**WHAT YOU HAVE TO DO:** Match the word "assert". Return each line of the data below where it appears.

Top of PROVIDED DATA

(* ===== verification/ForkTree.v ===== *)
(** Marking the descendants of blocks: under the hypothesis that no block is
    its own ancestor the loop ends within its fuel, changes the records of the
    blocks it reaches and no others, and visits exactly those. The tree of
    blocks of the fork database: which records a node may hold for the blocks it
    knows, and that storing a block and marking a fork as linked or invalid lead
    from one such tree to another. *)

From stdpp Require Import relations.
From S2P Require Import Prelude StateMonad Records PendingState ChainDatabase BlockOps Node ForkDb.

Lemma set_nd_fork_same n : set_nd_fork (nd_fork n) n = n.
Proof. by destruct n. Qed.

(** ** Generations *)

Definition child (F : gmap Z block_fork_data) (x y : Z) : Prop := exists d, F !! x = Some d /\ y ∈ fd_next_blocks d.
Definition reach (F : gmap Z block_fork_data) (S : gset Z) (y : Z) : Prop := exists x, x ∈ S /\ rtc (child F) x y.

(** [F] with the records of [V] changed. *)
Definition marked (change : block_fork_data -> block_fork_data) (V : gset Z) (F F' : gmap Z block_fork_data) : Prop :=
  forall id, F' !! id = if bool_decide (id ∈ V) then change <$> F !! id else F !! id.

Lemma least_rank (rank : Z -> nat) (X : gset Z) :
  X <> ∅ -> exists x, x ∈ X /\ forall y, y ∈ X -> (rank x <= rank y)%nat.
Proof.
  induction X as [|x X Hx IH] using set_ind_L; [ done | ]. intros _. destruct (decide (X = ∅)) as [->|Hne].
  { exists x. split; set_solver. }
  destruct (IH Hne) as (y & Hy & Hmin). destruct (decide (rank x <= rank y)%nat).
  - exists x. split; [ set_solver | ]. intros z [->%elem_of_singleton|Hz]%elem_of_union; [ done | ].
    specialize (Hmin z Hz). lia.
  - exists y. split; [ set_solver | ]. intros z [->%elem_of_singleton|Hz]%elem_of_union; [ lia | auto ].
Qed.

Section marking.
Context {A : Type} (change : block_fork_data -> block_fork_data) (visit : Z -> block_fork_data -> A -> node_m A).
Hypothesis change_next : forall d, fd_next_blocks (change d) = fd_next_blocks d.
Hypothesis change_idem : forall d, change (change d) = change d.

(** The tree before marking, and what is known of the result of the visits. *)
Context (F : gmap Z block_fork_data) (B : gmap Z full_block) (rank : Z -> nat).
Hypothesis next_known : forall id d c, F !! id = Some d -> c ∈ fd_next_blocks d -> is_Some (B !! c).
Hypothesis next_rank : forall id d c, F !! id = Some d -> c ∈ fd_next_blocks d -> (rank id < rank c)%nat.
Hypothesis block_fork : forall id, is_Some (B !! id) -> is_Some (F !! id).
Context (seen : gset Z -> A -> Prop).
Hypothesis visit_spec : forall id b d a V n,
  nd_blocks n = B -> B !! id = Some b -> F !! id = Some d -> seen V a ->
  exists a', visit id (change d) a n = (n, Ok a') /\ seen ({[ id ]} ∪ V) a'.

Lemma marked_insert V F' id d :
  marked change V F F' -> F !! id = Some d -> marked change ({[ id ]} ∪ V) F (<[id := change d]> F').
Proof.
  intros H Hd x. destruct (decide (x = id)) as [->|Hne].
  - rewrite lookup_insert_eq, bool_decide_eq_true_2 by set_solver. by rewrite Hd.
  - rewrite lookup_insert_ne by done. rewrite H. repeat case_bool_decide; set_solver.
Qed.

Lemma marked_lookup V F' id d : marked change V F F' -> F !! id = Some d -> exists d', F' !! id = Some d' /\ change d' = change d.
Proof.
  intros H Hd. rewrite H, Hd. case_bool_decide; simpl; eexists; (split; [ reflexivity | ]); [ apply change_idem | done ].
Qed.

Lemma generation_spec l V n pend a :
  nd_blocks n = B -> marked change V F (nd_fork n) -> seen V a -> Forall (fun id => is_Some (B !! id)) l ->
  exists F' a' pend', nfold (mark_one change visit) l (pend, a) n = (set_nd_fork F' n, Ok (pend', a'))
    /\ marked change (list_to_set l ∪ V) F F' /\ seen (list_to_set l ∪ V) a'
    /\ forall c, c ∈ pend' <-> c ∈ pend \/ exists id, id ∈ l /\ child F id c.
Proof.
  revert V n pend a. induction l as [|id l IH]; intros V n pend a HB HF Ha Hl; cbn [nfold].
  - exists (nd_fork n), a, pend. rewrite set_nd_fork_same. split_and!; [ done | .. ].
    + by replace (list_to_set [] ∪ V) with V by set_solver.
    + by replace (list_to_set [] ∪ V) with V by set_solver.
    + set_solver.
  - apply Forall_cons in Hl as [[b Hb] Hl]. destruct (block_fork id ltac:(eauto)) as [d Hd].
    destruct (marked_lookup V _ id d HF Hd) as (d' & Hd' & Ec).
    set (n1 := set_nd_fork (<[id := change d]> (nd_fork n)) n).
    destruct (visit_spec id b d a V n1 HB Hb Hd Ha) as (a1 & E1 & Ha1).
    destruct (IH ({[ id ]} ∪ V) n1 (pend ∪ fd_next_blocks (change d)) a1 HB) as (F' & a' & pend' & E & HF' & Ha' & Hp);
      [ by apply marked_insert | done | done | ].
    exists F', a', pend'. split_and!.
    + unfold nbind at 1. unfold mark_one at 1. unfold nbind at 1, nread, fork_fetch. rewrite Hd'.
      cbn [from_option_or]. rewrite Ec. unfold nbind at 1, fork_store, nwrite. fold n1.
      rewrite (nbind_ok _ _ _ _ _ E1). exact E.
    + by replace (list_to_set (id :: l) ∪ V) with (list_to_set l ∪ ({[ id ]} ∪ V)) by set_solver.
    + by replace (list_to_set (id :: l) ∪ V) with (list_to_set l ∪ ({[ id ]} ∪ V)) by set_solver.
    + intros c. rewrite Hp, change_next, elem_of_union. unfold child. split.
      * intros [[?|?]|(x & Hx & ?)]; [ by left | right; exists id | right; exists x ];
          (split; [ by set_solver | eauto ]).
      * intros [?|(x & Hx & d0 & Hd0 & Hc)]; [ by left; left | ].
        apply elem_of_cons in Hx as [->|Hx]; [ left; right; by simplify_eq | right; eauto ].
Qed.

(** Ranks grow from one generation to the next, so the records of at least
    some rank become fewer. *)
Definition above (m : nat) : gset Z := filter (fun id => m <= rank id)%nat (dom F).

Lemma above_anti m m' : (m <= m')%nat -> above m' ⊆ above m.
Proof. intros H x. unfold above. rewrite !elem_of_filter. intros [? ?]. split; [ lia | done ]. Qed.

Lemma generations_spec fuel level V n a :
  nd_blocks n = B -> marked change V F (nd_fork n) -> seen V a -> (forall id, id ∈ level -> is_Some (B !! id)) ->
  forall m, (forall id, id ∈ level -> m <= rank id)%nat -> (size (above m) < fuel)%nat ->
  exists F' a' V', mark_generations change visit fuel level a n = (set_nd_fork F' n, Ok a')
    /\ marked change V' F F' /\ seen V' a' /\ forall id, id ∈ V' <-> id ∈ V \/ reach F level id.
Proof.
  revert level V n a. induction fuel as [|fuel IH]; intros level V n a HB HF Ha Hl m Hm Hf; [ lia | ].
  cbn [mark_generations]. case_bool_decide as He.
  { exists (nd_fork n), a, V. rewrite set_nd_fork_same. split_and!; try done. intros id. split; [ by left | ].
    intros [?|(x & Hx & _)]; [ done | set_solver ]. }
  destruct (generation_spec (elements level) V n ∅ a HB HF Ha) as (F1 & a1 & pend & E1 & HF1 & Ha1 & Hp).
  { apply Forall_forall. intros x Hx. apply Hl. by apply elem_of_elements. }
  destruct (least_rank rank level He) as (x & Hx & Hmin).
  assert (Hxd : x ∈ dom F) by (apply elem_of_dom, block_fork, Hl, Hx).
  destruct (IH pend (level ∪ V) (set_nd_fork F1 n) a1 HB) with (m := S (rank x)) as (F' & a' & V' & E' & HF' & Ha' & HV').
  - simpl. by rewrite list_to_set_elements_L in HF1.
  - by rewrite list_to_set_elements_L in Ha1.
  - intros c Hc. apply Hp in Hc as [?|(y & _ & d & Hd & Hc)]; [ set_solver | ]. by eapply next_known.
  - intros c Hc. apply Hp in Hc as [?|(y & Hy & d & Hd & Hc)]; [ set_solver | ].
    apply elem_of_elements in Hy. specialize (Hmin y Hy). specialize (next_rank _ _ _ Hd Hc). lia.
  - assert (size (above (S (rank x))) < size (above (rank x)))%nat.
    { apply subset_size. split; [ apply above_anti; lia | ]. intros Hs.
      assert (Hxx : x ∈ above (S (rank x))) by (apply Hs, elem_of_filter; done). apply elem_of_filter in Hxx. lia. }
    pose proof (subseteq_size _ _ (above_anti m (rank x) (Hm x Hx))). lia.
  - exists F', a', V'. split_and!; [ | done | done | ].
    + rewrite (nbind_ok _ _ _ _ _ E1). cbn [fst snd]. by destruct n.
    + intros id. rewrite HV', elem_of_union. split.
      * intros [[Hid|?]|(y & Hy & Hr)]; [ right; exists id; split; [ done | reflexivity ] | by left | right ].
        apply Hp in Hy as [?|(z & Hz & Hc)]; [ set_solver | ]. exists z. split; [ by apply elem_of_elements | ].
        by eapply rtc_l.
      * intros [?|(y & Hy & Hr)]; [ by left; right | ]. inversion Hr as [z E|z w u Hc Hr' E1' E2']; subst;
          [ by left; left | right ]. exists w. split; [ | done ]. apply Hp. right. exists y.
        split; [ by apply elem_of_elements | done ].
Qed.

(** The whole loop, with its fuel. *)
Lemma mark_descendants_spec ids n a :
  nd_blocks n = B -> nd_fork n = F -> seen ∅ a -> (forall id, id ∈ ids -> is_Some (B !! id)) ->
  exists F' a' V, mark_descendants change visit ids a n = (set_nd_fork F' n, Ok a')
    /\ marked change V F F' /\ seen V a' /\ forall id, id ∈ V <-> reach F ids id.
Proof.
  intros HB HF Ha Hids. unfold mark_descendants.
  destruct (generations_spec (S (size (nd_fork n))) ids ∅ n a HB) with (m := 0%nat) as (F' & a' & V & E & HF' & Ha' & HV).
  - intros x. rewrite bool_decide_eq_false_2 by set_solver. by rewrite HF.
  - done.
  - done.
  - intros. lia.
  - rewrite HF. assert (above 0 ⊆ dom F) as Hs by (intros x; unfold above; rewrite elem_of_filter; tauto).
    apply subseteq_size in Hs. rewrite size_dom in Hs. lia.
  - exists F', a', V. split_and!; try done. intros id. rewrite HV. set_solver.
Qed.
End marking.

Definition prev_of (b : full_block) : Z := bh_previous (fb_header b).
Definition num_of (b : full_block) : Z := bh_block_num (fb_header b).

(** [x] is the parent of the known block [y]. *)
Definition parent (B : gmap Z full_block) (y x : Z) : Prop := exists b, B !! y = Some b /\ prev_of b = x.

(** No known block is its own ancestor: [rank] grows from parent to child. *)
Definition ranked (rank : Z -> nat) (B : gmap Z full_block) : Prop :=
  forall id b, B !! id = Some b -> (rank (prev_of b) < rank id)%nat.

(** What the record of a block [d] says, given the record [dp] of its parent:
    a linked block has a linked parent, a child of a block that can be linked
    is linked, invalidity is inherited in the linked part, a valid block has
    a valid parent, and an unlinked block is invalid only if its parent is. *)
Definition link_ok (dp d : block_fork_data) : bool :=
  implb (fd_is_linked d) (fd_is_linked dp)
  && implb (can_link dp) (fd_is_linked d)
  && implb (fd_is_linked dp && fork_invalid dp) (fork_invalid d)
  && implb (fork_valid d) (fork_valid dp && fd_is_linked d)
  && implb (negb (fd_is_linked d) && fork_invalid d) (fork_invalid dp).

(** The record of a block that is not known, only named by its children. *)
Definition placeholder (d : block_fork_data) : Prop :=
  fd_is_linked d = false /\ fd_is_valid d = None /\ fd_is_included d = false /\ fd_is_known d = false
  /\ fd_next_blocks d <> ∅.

Bottom of PROVIDED DATA

**RESULT FOR THIS TASK:**
  assert (Hxd : x ∈ dom F) by (apply elem_of_dom, block_fork, Hl, Hx).
  - assert (size (above (S (rank x))) < size (above (rank x)))%nat.
      assert (Hxx : x ∈ above (S (rank x))) by (apply Hs, elem_of_filter; done). apply elem_of_filter in Hxx. lia. }
  - rewrite HF. assert (above 0 ⊆ dom F) as Hs by (intros x; unfold above; rewrite elem_of_filter; tauto).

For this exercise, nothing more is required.